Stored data
[Start of Attachment]
(** * mayatest: the unit-test tree of the runner dialog and the temp-file helpers

    A shallow embedding of [mayatest/mayaunittestui.py] (tree nodes, status
    aggregation, the tree model's [setData], the output capture stream, the
    "run failed" action) and of [mayatest/mayaunittest.py] ([Settings],
    [set_temp_dir], [TestCase.delete_temp_files], [TestCase.get_temp_filename]).

    Python objects that are mutated in place (tree nodes, the text edit, the
    class attributes of [Settings] and [TestCase], the file system) are
    modelled by explicit state passing; Python exceptions by the [result]
    type below. *)

From stdpp Require Import base list strings gmap pretty.
From Stdlib Require Import ZArith Lia Ascii.

Local Open Scope string_scope.
Local Open Scope list_scope.
Set Warnings "-register-all".

(** ** Exceptions *)

(** [OSError] stands for [OSError] and its subclasses ([FileExistsError],
    [FileNotFoundError], [NotADirectoryError], [IsADirectoryError]); it
    carries the [filename] of the exception. *)
Inductive exn : Type :=
| AttributeError (what : string)
| RuntimeError (msg : string)
| OSError (path : string)
| KeyError (key : string)
| TestMethodError (msg : string).

Inductive result (A : Type) : Type :=
| Ok (a : A)
| Raise (e : exn).
Arguments Ok {A} a.
Arguments Raise {A} e.

#[export] Instance result_bind : MBind result := fun A B k r =>
  match r with
  | Ok a => k a
  | Raise e => Raise e
  end.

(** Python's [l[i]] for an integer [i]: a negative index counts from the end,
    anything outside [-len(l) .. len(l)-1] is an [IndexError] ([None] here). *)
Definition py_getitem {A : Type} (l : list A) (i : Z) : option A :=
  if (0 <=? i)%Z then l !! Z.to_nat i
  else if (- Z.of_nat (length l) <=? i)%Z then l !! Z.to_nat (Z.of_nat (length l) + i)
  else None.

(** [text.startswith(p)] *)
Definition startswith (text p : string) : bool := String.prefix p text.

(** [text.endswith(p)] *)
Fixpoint endswith (text p : string) : bool :=
  bool_decide (text = p) ||
  match text with
  | EmptyString => false
  | String _ text' => endswith text' p
  end.

(** ** The [unittest] objects the nodes wrap *)

(** What calling a test method does. *)
Inductive MethodOutcome : Type :=
| Returns
| RaisesImportError (traceback : string)
| RaisesOther (e : exn).

(** A [unittest.TestCase] instance or a [unittest.TestSuite] with its tests.
    [str_] is what [str(test)] returns. *)
Inductive UnitTest : Type :=
| TestCaseObj (cls modl method str_ : string) (run : MethodOutcome)
| TestSuiteObj (cls modl str_ : string) (tests : list UnitTest).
[End of Attachment]
Problem statement: The reply should consist solely of the lines above from the one that has "Local Open Scope list_scope." through the one that has "anything outside [-len(l)", reproduced exactly.

Exercise answer:
Local Open Scope list_scope.
Set Warnings "-register-all".

(** ** Exceptions *)

(** [OSError] stands for [OSError] and its subclasses ([FileExistsError],
    [FileNotFoundError], [NotADirectoryError], [IsADirectoryError]); it
    carries the [filename] of the exception. *)
Inductive exn : Type :=
| AttributeError (what : string)
| RuntimeError (msg : string)
| OSError (path : string)
| KeyError (key : string)
| TestMethodError (msg : string).

Inductive result (A : Type) : Type :=
| Ok (a : A)
| Raise (e : exn).
Arguments Ok {A} a.
Arguments Raise {A} e.

#[export] Instance result_bind : MBind result := fun A B k r =>
  match r with
  | Ok a => k a
  | Raise e => Raise e
  end.

(** Python's [l[i]] for an integer [i]: a negative index counts from the end,
    anything outside [-len(l) .. len(l)-1] is an [IndexError] ([None] here). *)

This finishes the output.